Brezilyalı fizikçi ve Santos-Dumont uzmanı Henrique Lins de Barros'a göre, Wright kardeşlerin uçağı Flyer'ın havalanması tamamen, Kitty Hawk'ın düzgün bir istikamette esen sert rüzgarına bağlı. Çünkü uçağın kendi motor gücüyle havalanabildiğini gösteren tek bir kanıt yok.
Amerikalı havacılık uzmanlarına göre bu iddialar tamamen deli saçması. Çünkü 17 Aralık'taki uçuş sayılmasa bile, Wright kardeşler, Santos-Dumont'un 1906'daki başarılı denemesinden önce başka uçuşlar da gerçekleştirmişler. Hatta bir seferinde 39 kilometreyi 40 dakikada uçmuşlar. Ancak gerçekten de Wright kardeşler seyirci topluluğuna açık ilk uçuşlarını 1908'de yapmışlar. Bununla birlikte bütün eski uçuşların tanıkları ve fotoğrafları mevcut.
Hiçbir konuda Amerikalılarla anlaşmamayı ilke edinen Fransızlar bile Wright kardeşlerin hakkını teslim ediyor.
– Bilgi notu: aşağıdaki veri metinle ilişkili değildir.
(** * WWDC Momentum Dashboard: event-relative returns and their statistics

    A shallow embedding of [src/WWDCMomentumDashboard.tsx] (v2.2, the module
    that [src/App.tsx] mounts) and of the price lookup of the earlier v2
    variant of the same component, followed by the properties of the
    backtest that the specification states.

    JavaScript numbers are IEEE-754 binary64 values.  They are modelled by
    [spec_float] with the operations of [SpecFloat] instantiated at
    precision 53 and maximal exponent 1024, which compute inside Rocq.
    What rounding is meant to achieve is said a second time in integer and
    rational arithmetic ([Exact]), and the two are compared.

    [runBacktest] is given twice: as the one step from the state it is
    called in to the state it leaves, and as it runs, from one await to the
    next, while the component takes other events.  What [Date] makes of a
    string is left to the engine by ECMAScript outside its date-time
    format; [toEpoch] therefore takes the engine's parser as an argument. *)

From Stdlib Require Import ZArith QArith List String Ascii Bool Lia.
From Stdlib Require Import DecimalString DecimalPos DecimalZ.
From Stdlib Require Import Floats.SpecFloat.
Import ListNotations.

Local Open Scope Z_scope.

(** ** JavaScript numbers *)

Module JS.

Definition number := spec_float.

Definition prec : Z := 53.
Definition emax : Z := 1024.

Definition add : number -> number -> number := SFadd prec emax.
Definition sub : number -> number -> number := SFsub prec emax.
Definition mul : number -> number -> number := SFmul prec emax.
Definition div : number -> number -> number := SFdiv prec emax.

(** [a > b] on numbers; false as soon as one side is [NaN]. *)
Definition gt (a b : number) : bool := SFltb b a.

(** [Math.sqrt]. *)
Definition sqrt : number -> number := SFsqrt prec emax.

(** [Math.pow(x, 2)].  ECMAScript fixes the result for [NaN], the
    infinities and the zeros and leaves the finite case to an
    implementation-approximated value; the correctly rounded square is
    taken for it, and it agrees with the fixed cases. *)
Definition pow2 (x : number) : number := mul x x.

(** The number denoted by an integer literal or an array length. *)
Definition ofZ (z : Z) : number := binary_normalize prec emax z 0 false.

(** The number nearest to [n / d] for integers [n >= 0] and [d > 0], signed
    by [neg]: what reading a decimal numeral yields. *)
Definition ofRatio (neg : bool) (n d : Z) : number :=
  match n with
  | Z0 => S754_zero neg
  | _ =>
      let '(mz, ez, lz) := SFdiv_core_binary prec emax n 0 d 0 in
      binary_round_aux prec emax neg mz ez lz
  end.


(** *** [Number.prototype.toFixed] followed by unary plus

    The string that [toFixed] returns is kept as the data it spells. *)
Inductive Numeral :=
| NumNaN
| NumInfinity (neg : bool)
| NumToString (x : number)           (* magnitude at least 10^21: ToString(x) *)
| NumFixed (neg : bool) (n : Z) (f : Z). (* the digits of n, f of them fractional *)

(** [m * 2^e >= 10^21], for a positive mantissa. *)
Definition atLeast1e21 (m : positive) (e : Z) : bool :=
  if 0 <=? e then 10 ^ 21 <=? Z.pos m * 2 ^ e
  else 10 ^ 21 * 2 ^ (- e) <=? Z.pos m.

(** The integer [n] for which [n / 10^f - m * 2^e] is as close to zero as
    possible, the larger one if there are two. *)
Definition nearestDigits (m : positive) (e : Z) (f : Z) : Z :=
  if 0 <=? e then Z.pos m * 2 ^ e * 10 ^ f
  else (2 * (Z.pos m * 10 ^ f) + 2 ^ (- e)) / 2 ^ (- e + 1).

Definition toFixed (x : number) (f : Z) : Numeral :=
  match x with
  | S754_nan => NumNaN
  | S754_infinity s => NumInfinity s
  | S754_zero _ => NumFixed false 0 f
  | S754_finite s m e =>
      if atLeast1e21 m e then NumToString x
      else NumFixed s (nearestDigits m e f) f
  end.

(** Unary plus on the strings [toFixed] returns. *)
Definition toNumber (s : Numeral) : number :=
  match s with
  | NumNaN => S754_nan
  | NumInfinity neg => S754_infinity neg
  | NumToString x => x
  | NumFixed neg n f => ofRatio neg n (10 ^ f)
  end.

(** [+x.toFixed(f)] *)
Definition roundTo (f : Z) (x : number) : number := toNumber (toFixed x f).

End JS.

(** ** Dates

    [new Date(t * 1000).toISOString().slice(0, 10)] for a session timestamp
    [t], an integral number of epoch seconds as the chart endpoint sends
    them. *)

Module JSDate.

(** A time value is valid within 8.64e15 milliseconds of the epoch;
    [toISOString] throws a [RangeError] on any other. *)
Definition validTime (ms : Z) : bool := Z.abs ms <=? 8640000000000000.

Definition msPerDay : Z := 86400000.

(** Day(t): the day number of a time value. *)
Definition Day (ms : Z) : Z := ms / msPerDay.

(** Year, month (1..12) and day of the month (1..31) of a day number in the
    proleptic Gregorian calendar. *)
Definition civil (day : Z) : Z * Z * Z :=
  let z := day + 719468 in
  let era := z / 146097 in
  let doe := z - era * 146097 in
  let yoe := (doe - doe / 1460 + doe / 36524 - doe / 146096) / 365 in
  let doy := doe - (365 * yoe + yoe / 4 - yoe / 100) in
  let mp := (5 * doy + 2) / 153 in
  let d := doy - (153 * mp + 2) / 5 + 1 in
  let m := if mp <? 10 then mp + 3 else mp - 9 in
  let y := yoe + era * 400 + (if m <=? 2 then 1 else 0) in
  (y, m, d).

Definition digitChar (n : Z) : ascii := ascii_of_nat (48 + Z.to_nat (n mod 10)).

(** The last [w] decimal digits of [n], zero padded. *)
Fixpoint pad (w : nat) (n : Z) : string :=
  match w with
  | O => EmptyString
  | S w' => (pad w' (n / 10) ++ String (digitChar n) EmptyString)%string
  end.

(** The year of an ISO string: four digits from 0 to 9999, otherwise a sign
    and six digits. *)
Definition isoYear (y : Z) : string :=
  if (0 <=? y) && (y <=? 9999) then pad 4 y
  else ((if (y <? 0)%Z then "-" else "+") ++ pad 6 (Z.abs y))%string.

(** The first ten characters of [s]. *)
Definition slice10 (s : string) : string := substring 0 10 s.

(** The date part of the ISO string of the instant [t] seconds after the
    epoch, cut to ten characters; [None] when the time value is invalid. *)
Definition isoDay (t : Z) : option string :=
  let ms := t * 1000 in
  if validTime ms then
    let '(y, m, d) := civil (Day ms) in
    Some (slice10 (isoYear y ++ "-" ++ pad 2 m ++ "-" ++ pad 2 d ++ "T"))%string
  else None.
Fransız Havacılık ve Uzay Tarihi Merkezi'nin direktörü Claude Carlier, Santos-Dumont'un uçan ilk insan olmadığını söylüyor.
Acıklı son
Paris'te çok neşeli bir hayat süren Santos-Dumont'un Fransızlarla ilişkisi acıklı bir şekilde noktalanıyor. İcatlarının patentini asla almayan Santos-Dumont, Fransız hükümetiyle bir centilmenlik anlaşması yapıyor ve diyor ki: ‘‘Buluşlarım iyi amaçlarla kullanılsın.‘‘ Ancak uçaklarla hem kendi memleketi, hem de başka ülkelerde sivillerin bombalanmasından bunalıma giren Santos-Dumont, 23 Temmuz 1932 günü Brezilya'daki bir otel odasında kendini asıyor.
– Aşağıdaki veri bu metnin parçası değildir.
(** * CellProfiler JVM utilities ([cellprofiler_core/utilities/java.py])

    A shallow embedding of [get_jars], [find_logback_xml], [start_java]
    and [stop_java], and the properties of the classpath assembler and
    of the runtime lifecycle controller.

    Python strings are modelled as [string] (sequences of 8-bit
    characters), the process environment as a [gmap string string],
    and every interaction with the outside world (the javabridge
    package, [os.environ], the file system, the preference store, the
    logger) as an event appended to a chronological trace. *)

From Stdlib Require Import Ascii String List Bool Arith Lia.
From stdpp Require Import base strings gmap list.
Import ListNotations.

Local Open Scope string_scope.
Local Open Scope list_scope.

(** ** Python string operations used by the module *)

Module PyStr.

(** [s.split(sep)] for a one-character separator: always at least one
    segment, empty segments are kept. *)
Fixpoint split (sep : ascii) (s : string) : list string :=
  match s with
  | EmptyString => [EmptyString]
  | String c rest =>
      if Ascii.eqb c sep then EmptyString :: split sep rest
      else match split sep rest with
           | [] => [String c EmptyString]
           | seg :: segs => String c seg :: segs
           end
  end.

(** [sep.join(segs)] for a one-character separator. *)
Fixpoint join (sep : ascii) (segs : list string) : string :=
  match segs with
  | [] => EmptyString
  | [seg] => seg
  | seg :: rest => seg +:+ String sep (join sep rest)
  end.

(** [s.replace(a, b)] for one-character [a] and [b]. *)
Fixpoint replace (a b : ascii) (s : string) : string :=
  match s with
  | EmptyString => EmptyString
  | String c rest => String (if Ascii.eqb c a then b else c) (replace a b rest)
  end.

(** [c.lower()] on one character: A-Z and the upper-case letters of
    the Latin-1 supplement (0xC0-0xDE but the multiplication sign). *)
Definition lower_char (c : ascii) : ascii :=
  let n := nat_of_ascii c in
  if (((65 <=? n) && (n <=? 90))
      || ((192 <=? n) && (n <=? 222) && negb (n =? 215)))%nat
  then ascii_of_nat (n + 32) else c.

(** [s.lower()]. *)
Fixpoint lower (s : string) : string :=
  match s with
  | EmptyString => EmptyString
  | String c rest => String (lower_char c) (lower rest)
  end.

(** [s.startswith(p)]. *)
Definition startswith (s p : string) : bool := String.prefix p s.

(** [s[n:]]. *)
Fixpoint drop (n : nat) (s : string) : string :=
  match n, s with
  | O, _ => s
  | S _, EmptyString => EmptyString
  | S k, String _ rest => drop k rest
  end.

(** [s.endswith(p)]. *)
Definition endswith (s p : string) : bool :=
  (String.length p <=? String.length s)%nat
  && String.eqb (drop (String.length s - String.length p) s) p.

(** [sub in s]. *)
Fixpoint contains (sub s : string) : bool :=
  String.prefix sub s
  || match s with
     | EmptyString => false
     | String _ rest => contains sub rest
     end.

(** [c in s] for one character. *)
Fixpoint mem (c : ascii) (s : string) : bool :=
  match s with
  | EmptyString => false
  | String d rest => Ascii.eqb d c || mem c rest
  end.

(** Number of occurrences of a character, [s.count(c)]. *)
Fixpoint count (c : ascii) (s : string) : nat :=
  match s with
  | EmptyString => 0
  | String d rest => ((if Ascii.eqb d c then 1 else 0) + count c rest)%nat
  end.

(** A string of one character. *)
Definition of_char (c : ascii) : string := String c EmptyString.

End PyStr.

(** ** Exceptions, events and the world outside the module *)

(** The exceptions the module can let escape. [IndexError] and
    [KeyError] come from the module's own subscripts; everything an
    external call raises is opaque to it and carried as [Raised]. *)
Inductive Exn : Type :=
| IndexError
| KeyError (key : string)
| Raised (what : string).

(** [threading.get_ident()] of the calling thread. *)
Definition Tid : Type := nat.

Inductive LogLevel : Type := DEBUG | INFO | WARNING.

(** One entry per interaction with the outside world, in program
    order. A bridge call records [None] when it returned and [Some e]
    when it raised [e]. *)
Inductive Event : Type :=
| EvLog (lvl : LogLevel) (msg : string)
| EvEnvironContains (key : string)
| EvEnvironGet (key : string)
| EvListdir (path : string)
| EvIsfile (path : string)
| EvFindJdk
| EvGetAwtHeadless
| EvIsActive (answer : bool)
| EvStartVm (args class_path : list string) (failure : option Exn)
| EvAttach (tid : Tid) (failure : option Exn)
| EvJClassWrapper (cls : string) (failure : option Exn)
| EvCacheDirectoryListings (flag : bool) (failure : option Exn)
| EvKillVm (failure : option Exn).

(** What the interpreter, the operating system, the installed packages
    and the preference store answer during one call. *)
Record Host : Type := {
  environ : gmap string string;            (* os.environ *)
  sys_platform : string;                   (* sys.platform *)
  sys_frozen : bool;                       (* hasattr(sys, "frozen") *)
  os_pathsep : ascii;                      (* os.pathsep *)
  os_curdir : string;                      (* os.curdir *)
  os_path_join : string -> list string -> string;   (* os.path.join(a, *p) *)
  os_path_dirname : string -> string;      (* os.path.dirname *)
  os_listdir : string -> Exn + list string;  (* os.listdir, may raise *)
  os_path_isfile : string -> bool;         (* os.path.isfile *)
  module_file : string;                    (* __file__ of java.py *)
  prokaryote_file : string;                (* prokaryote.__file__ *)
  javabridge_JARS : list string;           (* javabridge.JARS *)
  locate_find_jdk : Exn + option string;
                             (* javabridge.locate.find_jdk(), may raise *)
  preferences_get_awt_headless : bool      (* cellprofiler_core.preferences *)
}.

(** The javabridge operations the module consumes. Each call may change
    the bridge and either returns ([None]) or raises. *)
Class Bridge (B : Type) : Type := {
  vm_is_active : B -> bool;                                   (* get_vm().is_active() *)
  vm_start : list string -> list string -> B -> B * option Exn;  (* javabridge.start_vm *)
  vm_attach : Tid -> B -> B * option Exn;                     (* javabridge.attach *)
  vm_class_wrapper : string -> B -> B * option Exn;           (* javabridge.JClassWrapper *)
  vm_cache_directory_listings : bool -> B -> B * option Exn;  (* c_location.cacheDirectoryListings *)
  vm_kill : B -> B * option Exn                               (* javabridge.kill_vm *)
}.

(** The Python process as far as this module sees it: the bridge, the
    module global [JAVA_STARTED] and the trace of events so far. *)
Record Proc (B : Type) : Type := mkProc {
  bridge : B;
  JAVA_STARTED : bool;
  trace : list Event
}.
Arguments mkProc {B} _ _ _.
Arguments bridge {B} _.
Arguments JAVA_STARTED {B} _.
Arguments trace {B} _.

(** Module import: [JAVA_STARTED = False]. *)
Definition import_module {B : Type} (b : B) : Proc B :=
  {| bridge := b; JAVA_STARTED := false; trace := [] |}.

(** ** A state-and-exception monad for the module's functions *)

Inductive Outcome (A : Type) : Type :=
| Returned (a : A)
| Raises (e : Exn).
Arguments Returned {A} _.
Arguments Raises {A} _.

Definition M (B A : Type) : Type := Host -> Proc B -> Proc B * Outcome A.

Definition ret {B A : Type} (a : A) : M B A := fun _ p => (p, Returned a).

Definition raise {B A : Type} (e : Exn) : M B A := fun _ p => (p, Raises e).

Definition bind {B A C : Type} (m : M B A) (k : A -> M B C) : M B C :=
  fun h p =>
    match m h p with
    | (p', Returned a) => k a h p'
    | (p', Raises e) => (p', Raises e)
    end.

Declare Scope py_scope.
Delimit Scope py_scope with py.
Notation "x <- m ;; k" := (bind m (fun x => k))
  (at level 65, m at next level, right associativity) : py_scope.
Local Open Scope py_scope.

Definition add_trace {B : Type} (p : Proc B) (evs : list Event) : Proc B :=
  {| bridge := bridge p; JAVA_STARTED := JAVA_STARTED p;
     trace := trace p ++ evs |}.

Definition emit {B : Type} (e : Event) : M B unit :=
  fun _ p => (add_trace p [e], Returned tt).

(** Reading the host. *)
Definition ask {B A : Type} (f : Host -> A) : M B A :=
  fun h p => (p, Returned (f h)).

(** A bridge call: run it on the bridge, record it with its outcome,
    and raise what it raised. *)
Definition bridge_call {B : Type} (op : B -> B * option Exn)
    (ev : option Exn -> Event) : M B unit :=
  fun _ p =>
    let '(b', failure) := op (bridge p) in
    ({| bridge := b'; JAVA_STARTED := JAVA_STARTED p;
        trace := trace p ++ [ev failure] |},
     match failure with
     | None => Returned tt
     | Some e => Raises e
     end).

(** [LOGGER.debug], [LOGGER.info], [LOGGER.warning]. *)
Definition LOGGER {B : Type} (lvl : LogLevel) (msg : string) : M B unit :=
  emit (EvLog lvl msg).

(** [key in os.environ]. *)
Definition environ_contains {B : Type} (key : string) : M B bool :=
  _ <- emit (EvEnvironContains key) ;;
  env <- ask environ ;;
  ret (bool_decide (is_Some (env !! key))).

(** [os.environ[key]]. *)
Definition environ_get {B : Type} (key : string) : M B string :=
  _ <- emit (EvEnvironGet key) ;;
  env <- ask environ ;;
  match env !! key with
  | Some v => ret v
  | None => raise (KeyError key)
  end.

(** [s[i]]. *)
Definition subscript {B : Type} (s : string) (i : nat) : M B ascii :=
  match String.get i s with
  | Some c => ret c
  | None => raise IndexError
  end.

(** [os.listdir(path)]. *)
Definition listdir {B : Type} (path : string) : M B (list string) :=
  _ <- emit (EvListdir path) ;;
  ls <- ask (fun h => os_listdir h path) ;;
  match ls with
  | inr names => ret names
  | inl e => raise e
  end.

(** [os.path.isfile(path)]. *)
Definition isfile {B : Type} (path : string) : M B bool :=
  _ <- emit (EvIsfile path) ;;
  ask (fun h => os_path_isfile h path).

(** [find_jdk()]: a path, [None], or an exception of the lookup. *)
Definition find_jdk {B : Type} : M B (option string) :=
  _ <- emit EvFindJdk ;;
  answer <- ask locate_find_jdk ;;
  match answer with
  | inr jdk_path => ret jdk_path
  | inl e => raise e
  end.

(** [cellprofiler_core.preferences.get_awt_headless()]. *)
Definition get_awt_headless {B : Type} : M B bool :=
  _ <- emit EvGetAwtHeadless ;;
  ask preferences_get_awt_headless.

(** ** The module's functions *)

Section Java.

Context {B : Type} `{Bridge B}.

(** [get_vm().is_active()]. *)
Definition is_active : M B bool :=
  fun _ p =>
    let a := vm_is_active (bridge p) in
    (add_trace p [EvIsActive a], Returned a).

(** [javabridge.attach()] on the calling thread. *)
Definition attach (tid : Tid) : M B unit :=
  bridge_call (vm_attach tid) (EvAttach tid).

(** [javabridge.start_vm(args=args, class_path=class_path)]. *)
Definition start_vm (args class_path : list string) : M B unit :=
  bridge_call (vm_start args class_path) (EvStartVm args class_path).

(** [javabridge.JClassWrapper(cls)]. *)
Definition JClassWrapper (cls : string) : M B unit :=
  bridge_call (vm_class_wrapper cls) (EvJClassWrapper cls).

(** [c_location.cacheDirectoryListings(flag)]. *)
Definition cacheDirectoryListings (flag : bool) : M B unit :=
  bridge_call (vm_cache_directory_listings flag)
              (EvCacheDirectoryListings flag).

(** [javabridge.kill_vm()]. *)
Definition kill_vm : M B unit :=
  bridge_call vm_kill EvKillVm.

(** [global JAVA_STARTED; JAVA_STARTED = v]. *)
Definition set_JAVA_STARTED (v : bool) : M B unit :=
  fun _ p =>
    ({| bridge := bridge p; JAVA_STARTED := v; trace := trace p |},
     Returned tt).

(** [get_jars()], lines 22-55. *)
Definition get_jars : M B (list string) :=
  has_cp <- environ_contains "CLASSPATH" ;;
  class_path <-
    (if has_cp : bool then
       value <- environ_get "CLASSPATH" ;;
       sep <- ask os_pathsep ;;
       _ <- LOGGER DEBUG
              "Adding Java class path from environment variable, CLASSPATH" ;;
       shown <- environ_get "CLASSPATH" ;;
       _ <- LOGGER DEBUG ("    CLASSPATH=" +:+ shown) ;;
       ret (PyStr.split sep value)
     else ret []) ;;
  pathname <- ask (fun h => os_path_dirname h (prokaryote_file h)) ;;
  names <- listdir pathname ;;
  join <- ask os_path_join ;;
  let jar_files :=
    map (fun f => join pathname [f])
        (List.filter (fun f => PyStr.endswith (PyStr.lower f) ".jar") names) in
  JARS <- ask javabridge_JARS ;;
  let class_path := class_path ++ (JARS ++ jar_files) in
  platform <- ask sys_platform ;;
  frozen <- ask sys_frozen ;;
  if PyStr.startswith platform "win" && negb frozen then
    jdk <- find_jdk ;;
    match jdk with
    | Some jdk_path =>
        let tools_jar := join jdk_path ["lib"; "tools.jar"] in
        ret (class_path ++ [tools_jar])
    | None =>
        _ <- LOGGER WARNING "Failed to find tools.jar" ;;
        ret class_path
    end
  else ret class_path.

(** The [for path in paths] loop of [find_logback_xml]; falling off
    the end of the function returns [None]. *)
Fixpoint probe_logback (join : string -> list string -> string)
    (paths : list string) : M B (option string) :=
  match paths with
  | [] => ret None
  | path :: rest =>
      let target := join path ["logback.xml"] in
      found <- isfile target ;;
      if found : bool then ret (Some target) else probe_logback join rest
  end.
İlk uçuşun 50'inci yıldönümü olan 1956'da kurulan Santos-Dumont Vakfı, şimdi 2006'daki 100'üncü yıl için büyük bir şenliğe hazırlanıyor.
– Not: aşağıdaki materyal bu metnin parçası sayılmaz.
(** * Admission control of the [maxconnections] middleware

    The Go package bounds the number of requests that run a wrapped
    [http.Handler] at the same time ([m.running], a buffered channel used as a
    counting semaphore) and the number of requests that wait for a free slot
    ([m.queue]).  Two versions of the package are verified here:

    - [Maxconnections]: [src/maxconnections/maxconnections.go];
    - [Part000]: the package text in [src/unnamed/part_000]
      ([New], [enqueueRunning], [ServeHTTP]).

    Each Go function is written in a small monad [M] whose operations are the
    Go primitives the code uses (a [select] with a [default] case, a channel
    receive, [time.NewTimer], [timer.Stop], the three-way [select] of the
    queued wait, a call of a handler).  One goroutine runs [ServeHTTP] per
    request; the goroutines are interleaved by a scheduler, and the buffers of
    the two channels are the only shared state. *)

From stdpp Require Import base decidable option list list_numbers gmap.
From Stdlib Require Import ZArith Lia.

Local Open Scope Z_scope.

(** ** Go values *)

(** An [http.Handler].  The package only ever calls it. *)
Inductive Handler : Type :=
| defaultOverloadHandler
| user_handler (n : nat).

(** The package variable [OverloadHandler]; nothing in the repository assigns
    it after its initialisation. *)
Definition OverloadHandler_var : Handler := defaultOverloadHandler.

(** A [chan struct{}]: its elements carry no data, so a channel is its buffer
    capacity, and its contents are the number of buffered elements (kept in
    the state of the system, see [state]). *)
Record chan : Type := mkchan { cap : nat }.

(** What a Go function call gives back: a value, or a run-time panic. *)
Inductive result (A : Type) : Type :=
| Ok (a : A)
| RuntimePanic.
Arguments Ok {A} a.
Arguments RuntimePanic {A}.

(** [make(chan struct{}, n)] for an [n] of type [int] that is not a constant:
    the run time panics when [n] is negative.  The element size is zero, so
    no capacity is too large to allocate. *)
Definition make_chan (n : Z) : result chan :=
  if n <? 0 then RuntimePanic else Ok (mkchan (Z.to_nat n)).

(** The struct [Middleware].  The field [newTimer] is a seam of the tests (it
    replaces [time.NewTimer] by a timer whose channel the test closes); timers
    are abstract here, see [time_chan]. *)
Record Middleware : Type := mkMiddleware {
  running : chan;
  queue : chan;
  handler : Handler;
  MaxWaitInQueue : Z;
  OverloadHandler : option Handler   (* [None] is Go's [nil] *)
}.

(** The two channel fields, as the code names them: [m.running], [m.queue]. *)
Inductive chan_sel : Type := m_running | m_queue.

Definition chan_of (m : Middleware) (c : chan_sel) : chan :=
  match c with m_running => running m | m_queue => queue m end.

(** A [*time.Timer] made for a duration. *)
Inductive timer : Type := Timer (d : Z).

(** The channel read by the [case <-timeout] of the queued wait. *)
Inductive time_chan : Type :=
| openTimeChannel          (* the package variable: never sent to, never closed *)
| nil_chan                 (* the zero value of [<-chan time.Time] *)
| timer_C (t : timer).     (* [timer.C] *)

(** Whether a receive from the channel can ever proceed.  Time is abstract: an
    armed timer may fire at any instant. *)
Definition may_fire (tc : time_chan) : bool :=
  match tc with timer_C _ => true | _ => false end.

(** Which case of the three-way [select] was taken. *)
Inductive wakeup : Type := WonSend | WonTimeout | WonDone.

(** How a handler call ends. *)
Inductive call_result : Type := Returns | Panics.

(** The call site of a handler: [m.handler.ServeHTTP] or the overload
    handler's [ServeHTTP]. *)
Inductive role : Type := Delegate | Overload.

Global Instance Handler_eq_dec : EqDecision Handler.
Proof. solve_decision. Defined.
Global Instance chan_sel_eq_dec : EqDecision chan_sel.
Proof. solve_decision. Defined.
Global Instance timer_eq_dec : EqDecision timer.
Proof. solve_decision. Defined.
Global Instance role_eq_dec : EqDecision role.
Proof. solve_decision. Defined.
Global Instance call_result_eq_dec : EqDecision call_result.
Proof. solve_decision. Defined.

(** ** The monad of goroutine code *)

Inductive M (A : Type) : Type :=
| Ret (a : A)                                         (* return a *)
| Panic                                               (* a run-time panic unwinds *)
| SelectSendOrDefault (c : chan_sel) (k : bool → M A) (* select { case c <- struct{}{}: ..  default: .. } *)
| Recv (c : chan_sel) (k : M A)                       (* <-c *)
| NewTimer (d : Z) (k : timer → M A)                  (* newTimer(d) *)
| Stop (t : timer) (k : M A)                          (* t.Stop() *)
| Select3 (c : chan_sel) (tc : time_chan) (k : wakeup → M A)
      (* select { case c <- struct{}{}: ..  case <-tc: ..  case <-ctx.Done(): .. } *)
| Invoke (s : role) (h : Handler) (k : M A)           (* h.ServeHTTP(w, r) is entered *)
| Await (k : call_result → M A).                      (* ... and comes back *)
Arguments Ret {A} a.
Arguments Panic {A}.
Arguments SelectSendOrDefault {A} c k.
Arguments Recv {A} c k.
Arguments NewTimer {A} d k.
Arguments Stop {A} t k.
Arguments Select3 {A} c tc k.
Arguments Invoke {A} s h k.
Arguments Await {A} k.

Fixpoint bind {A B : Type} (p : M A) (f : A → M B) : M B :=
  match p with
  | Ret a => f a
  | Panic => Panic
  | SelectSendOrDefault c k => SelectSendOrDefault c (λ b, bind (k b) f)
  | Recv c k => Recv c (bind k f)
  | NewTimer d k => NewTimer d (λ t, bind (k t) f)
  | Stop t k => Stop t (bind k f)
  | Select3 c tc k => Select3 c tc (λ w, bind (k w) f)
  | Invoke s h k => Invoke s h (bind k f)
  | Await k => Await (λ r, bind (k r) f)
  end.

Global Instance M_ret : MRet M := @Ret.
Global Instance M_bind : MBind M := λ A B f p, bind p f.

(** [defer d; body]: the deferred call [d] runs when the function leaves
    [body], by a return or by a panic that unwinds through it. *)
Fixpoint defer {A : Type} (d : M unit) (body : M A) : M A :=
  match body with
  | Ret a => bind d (λ _, Ret a)
  | Panic => bind d (λ _, Panic)
  | SelectSendOrDefault c k => SelectSendOrDefault c (λ b, defer d (k b))
  | Recv c k => Recv c (defer d k)
  | NewTimer t k => NewTimer t (λ x, defer d (k x))
  | Stop t k => Stop t (defer d k)
  | Select3 c tc k => Select3 c tc (λ w, defer d (k w))
  | Invoke s h k => Invoke s h (defer d k)
  | Await k => Await (λ r, defer d (k r))
  end.

Definition select_send_default (c : chan_sel) : M bool :=
  SelectSendOrDefault c Ret.
Definition recv (c : chan_sel) : M unit := Recv c (Ret tt).
Definition newTimer (d : Z) : M timer := NewTimer d Ret.
Definition stop (t : timer) : M unit := Stop t (Ret tt).
Definition select3 (c : chan_sel) (tc : time_chan) : M wakeup := Select3 c tc Ret.
Definition call (s : role) (h : Handler) : M unit :=
  Invoke s h (Await (λ r, match r with Returns => Ret tt | Panics => Panic end)).

(** ** [src/maxconnections/maxconnections.go] *)

Module Maxconnections.

Definition New (maxRunning maxInQueue : Z) (h : Handler) : result Middleware :=
  match make_chan maxRunning with
  | RuntimePanic => RuntimePanic
  | Ok r =>
      match make_chan maxInQueue with
      | RuntimePanic => RuntimePanic
      | Ok q =>
          Ok {| running := r; queue := q; handler := h;
                MaxWaitInQueue := 0; OverloadHandler := None |}
      end
  end.

Definition ServeHTTP (m : Middleware) : M unit :=
  sent ← select_send_default m_running;
  if sent : bool then
    defer (recv m_running) (call Delegate (handler m))
  else
    (* Slow-path. *)
    let overloadHandler :=
      match OverloadHandler m with
      | None => OverloadHandler_var
      | Some h => h
      end in
    queued ← select_send_default m_queue;
    if queued : bool then
      '(timeout, timer) ←
        (if 0 <? MaxWaitInQueue m then
           t ← newTimer (MaxWaitInQueue m);
           mret (timer_C t, Some t)
         else mret (openTimeChannel, None));
      w ← select3 m_running timeout;
      match w with
      | WonSend =>
          recv m_queue;;
          match timer with Some t => stop t | None => mret tt end;;
          defer (recv m_running) (call Delegate (handler m))
      | WonTimeout =>
          recv m_queue;;
          call Overload overloadHandler
      | WonDone =>
          recv m_queue;;
          match timer with Some t => stop t | None => mret tt end
      end
    else
      call Overload overloadHandler.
Cartier ilk kol saatini onun için yaptı
Alberto Santos-Dumont, balonu üzerinde çalışırken, yeleğinin cebinden sürekli saat çıkarmaya üşendiği için ünlü kuyumcu dostu Louis Cartier'den kendisi için daha pratik bir saat yapmasını istiyor. Böylece Cartier bugünkü kol saatini yaratıyor. Santos-Dumont tarihte kol saati takan ilk insan, ancak Brezilya'da onun aynı zamanda kol saatinin mucidi olduğu mitosu da dolaşıyor. Bugün Cartier'nin Santos modeli birkaç bin dolara satılıyor. Kol saatinin mucidi olmasa bile, iki silindirli motosiklet motorunu icat eden Santos-Dumont'un ta kendisi.